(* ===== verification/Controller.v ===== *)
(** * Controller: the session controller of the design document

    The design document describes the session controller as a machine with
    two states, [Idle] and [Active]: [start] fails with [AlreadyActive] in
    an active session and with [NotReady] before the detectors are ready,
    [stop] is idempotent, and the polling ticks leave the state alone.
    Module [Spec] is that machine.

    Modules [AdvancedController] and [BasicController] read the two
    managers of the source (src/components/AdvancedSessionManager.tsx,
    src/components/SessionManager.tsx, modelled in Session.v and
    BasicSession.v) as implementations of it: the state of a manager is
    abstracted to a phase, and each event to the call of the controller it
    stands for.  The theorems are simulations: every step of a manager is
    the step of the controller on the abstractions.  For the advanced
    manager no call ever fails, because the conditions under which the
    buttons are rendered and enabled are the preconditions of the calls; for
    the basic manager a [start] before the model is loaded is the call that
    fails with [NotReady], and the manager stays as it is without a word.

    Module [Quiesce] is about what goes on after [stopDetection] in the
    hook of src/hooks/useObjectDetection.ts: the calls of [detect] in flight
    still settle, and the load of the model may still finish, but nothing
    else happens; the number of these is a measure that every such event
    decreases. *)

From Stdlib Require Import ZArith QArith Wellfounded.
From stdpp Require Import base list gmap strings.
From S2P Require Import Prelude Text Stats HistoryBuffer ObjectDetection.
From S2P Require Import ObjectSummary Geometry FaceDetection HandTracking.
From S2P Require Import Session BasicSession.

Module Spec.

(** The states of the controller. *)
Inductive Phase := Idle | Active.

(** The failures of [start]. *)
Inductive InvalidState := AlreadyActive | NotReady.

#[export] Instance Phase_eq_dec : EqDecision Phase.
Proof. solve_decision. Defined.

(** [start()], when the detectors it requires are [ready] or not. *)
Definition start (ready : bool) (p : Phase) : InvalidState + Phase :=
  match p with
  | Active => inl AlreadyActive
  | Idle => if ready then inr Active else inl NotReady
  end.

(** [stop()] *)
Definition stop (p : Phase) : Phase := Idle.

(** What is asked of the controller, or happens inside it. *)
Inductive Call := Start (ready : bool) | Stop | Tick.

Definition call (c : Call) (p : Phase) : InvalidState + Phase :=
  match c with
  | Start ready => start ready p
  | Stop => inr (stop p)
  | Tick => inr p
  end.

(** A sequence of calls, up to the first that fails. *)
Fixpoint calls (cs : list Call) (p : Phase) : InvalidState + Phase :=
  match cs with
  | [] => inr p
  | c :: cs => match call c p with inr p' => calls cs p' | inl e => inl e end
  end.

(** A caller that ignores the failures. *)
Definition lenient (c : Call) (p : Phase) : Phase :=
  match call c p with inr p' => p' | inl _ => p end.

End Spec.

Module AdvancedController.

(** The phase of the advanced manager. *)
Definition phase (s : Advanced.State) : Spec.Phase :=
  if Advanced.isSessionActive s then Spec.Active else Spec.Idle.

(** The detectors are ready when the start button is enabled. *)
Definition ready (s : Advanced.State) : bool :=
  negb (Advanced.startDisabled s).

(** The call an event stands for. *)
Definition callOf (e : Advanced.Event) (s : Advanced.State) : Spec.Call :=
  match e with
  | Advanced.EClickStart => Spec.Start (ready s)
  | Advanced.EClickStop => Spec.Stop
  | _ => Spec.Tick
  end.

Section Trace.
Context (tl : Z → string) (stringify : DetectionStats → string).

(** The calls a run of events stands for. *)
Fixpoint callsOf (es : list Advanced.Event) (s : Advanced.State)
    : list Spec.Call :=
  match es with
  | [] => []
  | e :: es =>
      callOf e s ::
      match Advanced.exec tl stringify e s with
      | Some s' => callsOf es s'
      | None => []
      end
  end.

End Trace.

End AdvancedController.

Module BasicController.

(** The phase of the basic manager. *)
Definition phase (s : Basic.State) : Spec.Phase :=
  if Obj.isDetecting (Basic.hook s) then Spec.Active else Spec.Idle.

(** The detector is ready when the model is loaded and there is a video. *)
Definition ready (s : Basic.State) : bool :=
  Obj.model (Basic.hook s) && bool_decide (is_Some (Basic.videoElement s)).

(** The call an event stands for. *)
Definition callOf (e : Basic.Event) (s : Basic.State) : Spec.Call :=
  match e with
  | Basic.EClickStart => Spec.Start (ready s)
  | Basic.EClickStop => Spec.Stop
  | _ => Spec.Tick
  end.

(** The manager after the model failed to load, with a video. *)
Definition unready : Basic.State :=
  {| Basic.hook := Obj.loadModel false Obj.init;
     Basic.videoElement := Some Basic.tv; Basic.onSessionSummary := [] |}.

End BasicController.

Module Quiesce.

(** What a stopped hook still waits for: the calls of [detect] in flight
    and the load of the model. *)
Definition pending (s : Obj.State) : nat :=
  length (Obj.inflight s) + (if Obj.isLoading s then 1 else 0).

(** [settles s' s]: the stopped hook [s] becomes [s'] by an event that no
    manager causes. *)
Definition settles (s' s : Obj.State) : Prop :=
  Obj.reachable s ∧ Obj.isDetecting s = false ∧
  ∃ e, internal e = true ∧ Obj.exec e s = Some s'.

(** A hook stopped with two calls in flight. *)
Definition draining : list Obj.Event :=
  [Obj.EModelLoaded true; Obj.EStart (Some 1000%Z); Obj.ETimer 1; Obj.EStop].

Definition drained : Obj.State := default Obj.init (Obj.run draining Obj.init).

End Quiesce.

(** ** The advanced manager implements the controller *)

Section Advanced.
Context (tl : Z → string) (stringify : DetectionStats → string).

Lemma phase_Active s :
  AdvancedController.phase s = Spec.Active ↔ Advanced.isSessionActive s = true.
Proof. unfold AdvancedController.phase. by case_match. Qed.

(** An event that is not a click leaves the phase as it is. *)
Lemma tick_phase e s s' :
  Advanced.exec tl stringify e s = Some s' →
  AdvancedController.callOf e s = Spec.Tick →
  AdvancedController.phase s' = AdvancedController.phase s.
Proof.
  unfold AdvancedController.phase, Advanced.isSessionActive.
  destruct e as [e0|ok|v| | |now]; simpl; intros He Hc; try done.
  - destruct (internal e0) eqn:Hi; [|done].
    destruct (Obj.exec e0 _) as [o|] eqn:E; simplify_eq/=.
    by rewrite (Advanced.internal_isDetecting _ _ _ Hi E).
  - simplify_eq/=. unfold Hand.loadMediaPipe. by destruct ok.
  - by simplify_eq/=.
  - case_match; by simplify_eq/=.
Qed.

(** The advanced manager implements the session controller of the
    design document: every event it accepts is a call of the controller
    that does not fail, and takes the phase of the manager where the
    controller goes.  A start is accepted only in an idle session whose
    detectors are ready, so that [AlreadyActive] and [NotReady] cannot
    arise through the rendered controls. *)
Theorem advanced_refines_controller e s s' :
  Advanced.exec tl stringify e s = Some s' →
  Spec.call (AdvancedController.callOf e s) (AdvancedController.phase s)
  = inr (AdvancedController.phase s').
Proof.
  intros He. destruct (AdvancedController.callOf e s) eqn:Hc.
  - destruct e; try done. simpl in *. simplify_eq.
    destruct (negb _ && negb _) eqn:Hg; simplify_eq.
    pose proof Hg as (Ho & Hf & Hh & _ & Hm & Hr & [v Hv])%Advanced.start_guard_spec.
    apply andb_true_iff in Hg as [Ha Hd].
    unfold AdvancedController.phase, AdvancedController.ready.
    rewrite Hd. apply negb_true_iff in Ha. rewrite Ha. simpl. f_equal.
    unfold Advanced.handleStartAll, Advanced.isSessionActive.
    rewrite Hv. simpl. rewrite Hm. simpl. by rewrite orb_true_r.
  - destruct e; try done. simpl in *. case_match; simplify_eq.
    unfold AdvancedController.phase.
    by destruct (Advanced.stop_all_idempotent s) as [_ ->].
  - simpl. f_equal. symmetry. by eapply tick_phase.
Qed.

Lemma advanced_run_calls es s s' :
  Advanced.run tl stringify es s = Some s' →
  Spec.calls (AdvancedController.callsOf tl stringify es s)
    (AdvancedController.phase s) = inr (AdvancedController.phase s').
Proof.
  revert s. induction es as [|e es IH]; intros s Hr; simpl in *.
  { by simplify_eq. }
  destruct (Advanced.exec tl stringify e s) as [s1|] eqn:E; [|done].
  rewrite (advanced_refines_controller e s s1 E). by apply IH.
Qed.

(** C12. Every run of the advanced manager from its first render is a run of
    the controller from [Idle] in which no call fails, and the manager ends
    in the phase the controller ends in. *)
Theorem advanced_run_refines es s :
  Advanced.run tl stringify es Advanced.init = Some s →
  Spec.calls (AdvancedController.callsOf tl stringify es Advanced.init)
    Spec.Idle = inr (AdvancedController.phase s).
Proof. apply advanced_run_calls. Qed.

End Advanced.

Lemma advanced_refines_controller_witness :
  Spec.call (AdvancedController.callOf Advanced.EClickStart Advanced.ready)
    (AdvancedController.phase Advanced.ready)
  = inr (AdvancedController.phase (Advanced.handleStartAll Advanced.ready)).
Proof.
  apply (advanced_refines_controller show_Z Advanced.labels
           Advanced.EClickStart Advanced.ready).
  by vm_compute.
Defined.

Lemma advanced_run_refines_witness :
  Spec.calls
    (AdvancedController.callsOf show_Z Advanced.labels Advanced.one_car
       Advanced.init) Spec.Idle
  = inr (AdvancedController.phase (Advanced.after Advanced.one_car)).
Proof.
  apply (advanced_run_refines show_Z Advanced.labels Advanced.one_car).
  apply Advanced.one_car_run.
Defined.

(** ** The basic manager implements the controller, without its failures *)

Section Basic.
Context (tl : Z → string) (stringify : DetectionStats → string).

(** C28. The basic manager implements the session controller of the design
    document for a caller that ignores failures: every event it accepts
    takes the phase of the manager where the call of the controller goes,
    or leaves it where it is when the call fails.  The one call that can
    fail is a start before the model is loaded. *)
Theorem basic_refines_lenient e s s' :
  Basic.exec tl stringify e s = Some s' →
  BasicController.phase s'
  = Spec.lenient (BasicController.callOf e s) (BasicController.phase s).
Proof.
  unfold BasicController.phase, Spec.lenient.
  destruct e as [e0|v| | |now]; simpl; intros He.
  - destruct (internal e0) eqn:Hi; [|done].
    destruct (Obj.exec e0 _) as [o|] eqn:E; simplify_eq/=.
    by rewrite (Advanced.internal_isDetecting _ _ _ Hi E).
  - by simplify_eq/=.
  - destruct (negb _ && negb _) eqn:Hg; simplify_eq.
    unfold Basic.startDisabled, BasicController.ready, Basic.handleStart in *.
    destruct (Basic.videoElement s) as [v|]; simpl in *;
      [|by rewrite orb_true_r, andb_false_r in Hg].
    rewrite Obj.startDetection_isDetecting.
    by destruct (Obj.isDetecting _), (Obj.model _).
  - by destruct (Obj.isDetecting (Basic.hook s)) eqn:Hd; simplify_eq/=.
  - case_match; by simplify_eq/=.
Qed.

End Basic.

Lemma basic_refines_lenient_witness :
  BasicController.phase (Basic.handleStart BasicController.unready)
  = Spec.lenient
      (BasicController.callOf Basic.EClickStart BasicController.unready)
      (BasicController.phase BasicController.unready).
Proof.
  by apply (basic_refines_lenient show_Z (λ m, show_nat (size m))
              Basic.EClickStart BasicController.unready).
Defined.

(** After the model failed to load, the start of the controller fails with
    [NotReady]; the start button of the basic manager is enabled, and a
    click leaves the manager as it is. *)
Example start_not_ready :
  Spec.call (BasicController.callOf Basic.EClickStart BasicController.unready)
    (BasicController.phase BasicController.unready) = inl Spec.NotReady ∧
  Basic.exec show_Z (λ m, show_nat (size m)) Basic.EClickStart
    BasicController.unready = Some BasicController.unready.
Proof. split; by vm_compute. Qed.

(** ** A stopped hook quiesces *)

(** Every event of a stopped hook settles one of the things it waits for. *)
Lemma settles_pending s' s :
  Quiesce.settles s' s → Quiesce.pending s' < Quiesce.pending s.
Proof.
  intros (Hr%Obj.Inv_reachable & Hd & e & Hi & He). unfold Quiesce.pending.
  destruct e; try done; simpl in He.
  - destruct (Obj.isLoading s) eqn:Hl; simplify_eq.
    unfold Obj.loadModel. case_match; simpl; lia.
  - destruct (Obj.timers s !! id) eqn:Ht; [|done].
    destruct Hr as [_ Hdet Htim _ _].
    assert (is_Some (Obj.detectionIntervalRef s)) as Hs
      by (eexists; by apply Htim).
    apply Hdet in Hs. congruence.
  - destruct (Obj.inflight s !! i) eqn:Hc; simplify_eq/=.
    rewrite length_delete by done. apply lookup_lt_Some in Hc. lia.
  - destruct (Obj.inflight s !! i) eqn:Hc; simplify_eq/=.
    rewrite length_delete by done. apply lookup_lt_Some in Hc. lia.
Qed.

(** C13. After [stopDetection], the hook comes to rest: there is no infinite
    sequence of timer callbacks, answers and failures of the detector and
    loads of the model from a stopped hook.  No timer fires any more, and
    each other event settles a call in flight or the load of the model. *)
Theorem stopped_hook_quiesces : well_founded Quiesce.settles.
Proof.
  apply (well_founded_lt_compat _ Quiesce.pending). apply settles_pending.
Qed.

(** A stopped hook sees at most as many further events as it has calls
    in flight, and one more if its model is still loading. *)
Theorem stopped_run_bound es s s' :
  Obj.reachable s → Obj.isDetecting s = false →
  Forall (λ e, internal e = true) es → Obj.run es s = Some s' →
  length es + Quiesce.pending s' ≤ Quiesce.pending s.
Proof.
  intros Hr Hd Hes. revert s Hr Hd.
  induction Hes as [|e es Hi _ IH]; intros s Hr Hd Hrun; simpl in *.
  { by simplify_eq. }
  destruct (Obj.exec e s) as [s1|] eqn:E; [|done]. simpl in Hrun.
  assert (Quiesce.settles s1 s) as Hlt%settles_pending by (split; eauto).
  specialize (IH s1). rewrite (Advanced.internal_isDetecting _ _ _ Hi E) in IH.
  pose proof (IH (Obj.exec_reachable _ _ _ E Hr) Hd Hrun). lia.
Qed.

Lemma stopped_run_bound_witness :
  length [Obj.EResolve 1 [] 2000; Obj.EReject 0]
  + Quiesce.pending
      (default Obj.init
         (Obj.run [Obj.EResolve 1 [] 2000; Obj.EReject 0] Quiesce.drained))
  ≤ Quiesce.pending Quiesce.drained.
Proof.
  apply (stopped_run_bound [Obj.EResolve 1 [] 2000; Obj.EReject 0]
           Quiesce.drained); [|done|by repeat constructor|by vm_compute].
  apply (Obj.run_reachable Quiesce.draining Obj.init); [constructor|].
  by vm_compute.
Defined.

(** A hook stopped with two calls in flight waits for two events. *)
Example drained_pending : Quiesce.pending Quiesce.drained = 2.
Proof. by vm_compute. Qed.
+ + +
— Assignment —
Copy the lines of the data above exactly as written, beginning with the line containing "an active session" and ending with the line containing "step of a manager is", and leave out all other lines.

— Task response —
    an active session and with [NotReady] before the detectors are ready,
    [stop] is idempotent, and the polling ticks leave the state alone.
    Module [Spec] is that machine.

    Modules [AdvancedController] and [BasicController] read the two
    managers of the source (src/components/AdvancedSessionManager.tsx,
    src/components/SessionManager.tsx, modelled in Session.v and
    BasicSession.v) as implementations of it: the state of a manager is
    abstracted to a phase, and each event to the call of the controller it
    stands for.  The theorems are simulations: every step of a manager is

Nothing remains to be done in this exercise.